Entries taken from a collection:

_ _ _ _ _

(** * BeamerPresenter: page cache, drawing history and colour format

  A shallow embedding of five parts of the program:

  - [ColorFormat]: [color_to_rgba] and [rgba_to_color] of
    src/drawing/pathcontainer.cpp, the colour syntax of the saved drawings;
  - [PathContainer]: the undo/redo engine of src/drawing/pathcontainer.cpp
    over the steps of src/drawhistorystep.h;
  - [PixCache]: the bounded page cache of src/rendering/pixcache.cpp;
  - [SlideScene]: the eraser events of [SlideScene::handleEvents] in
    src/slidescene.cpp, which drive the micro-steps of the history;
  - [PdfDoc]: the lookups of pages, labels and slides of src/pdfdoc.cpp.

  Qt containers are modelled by lists: a [QList] is a list, a [QMap] with
  [int] keys is an association list kept in ascending key order, which is
  the order in which the source iterates over it.

  The first part of the file is the model, the second part the proofs:
  [ColorFormatProofs] (colours are read back as written) and
  [ColorParsing]; [PathContainerProofs], [HistoryReplay], [UndoRedo],
  [HistoryCursor], [RecordedSteps] and [EraserStroke] (the history
  engine); [PixCacheProofs], [CacheEviction], [RenderQueue] and
  [CacheLookups] (the cache); [PdfDocProofs] (the document). *)

From Stdlib Require Import ZArith List Lia Bool Ascii QArith Qabs Sorted.
Import ListNotations.
Open Scope Z_scope.

(** ** Qt containers

    [QList] as Qt 5 implements it: [removeAt] ignores an index outside the
    list and [insert] clamps it.  Qt 6 differs only on indices outside the
    list. *)

Module QList.

(** [QList::removeAt(i)]: an index outside the list is ignored. *)
Definition removeAt {A : Type} (i : Z) (l : list A) : list A :=
  if (0 <=? i) && (i <? Z.of_nat (length l))
  then firstn (Z.to_nat i) l ++ skipn (S (Z.to_nat i)) l
  else l.

(** [QList::insert(i, x)]: [i <= 0] prepends, [i >= size()] appends. *)
Definition insert {A : Type} (i : Z) (x : A) (l : list A) : list A :=
  if i <=? 0 then x :: l
  else if Z.of_nat (length l) <=? i then l ++ [x]
  else firstn (Z.to_nat i) l ++ x :: skipn (Z.to_nat i) l.

(** [QList::value(i)]: the default value outside the list. *)
Definition value {A : Type} (d : A) (i : Z) (l : list A) : A :=
  if (0 <=? i) && (i <? Z.of_nat (length l)) then nth (Z.to_nat i) l d else d.

Definition size {A : Type} (l : list A) : Z := Z.of_nat (length l).

End QList.

Module QMap.

(** A [QMap<int, V>]: pairs in strictly ascending key order. *)
Definition t (V : Type) : Type := list (Z * V).

Definition keys {V : Type} (m : t V) : list Z := map fst m.
Definition values {V : Type} (m : t V) : list V := map snd m.

(** [m[k] = v]: insert or overwrite. *)
Fixpoint insert {V : Type} (k : Z) (v : V) (m : t V) : t V :=
  match m with
  | [] => [(k, v)]
  | (k', v') :: m' =>
      if k <? k' then (k, v) :: m
      else if k =? k' then (k, v) :: m'
      else (k', v') :: insert k v m'
  end.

_ _ _ _ _

**Action item**. From the entries above, extract every line where the word "keys" appears.

**Expected answer**.
  [int] keys is an association list kept in ascending key order, which is
Definition keys {V : Type} (m : t V) : list Z := map fst m.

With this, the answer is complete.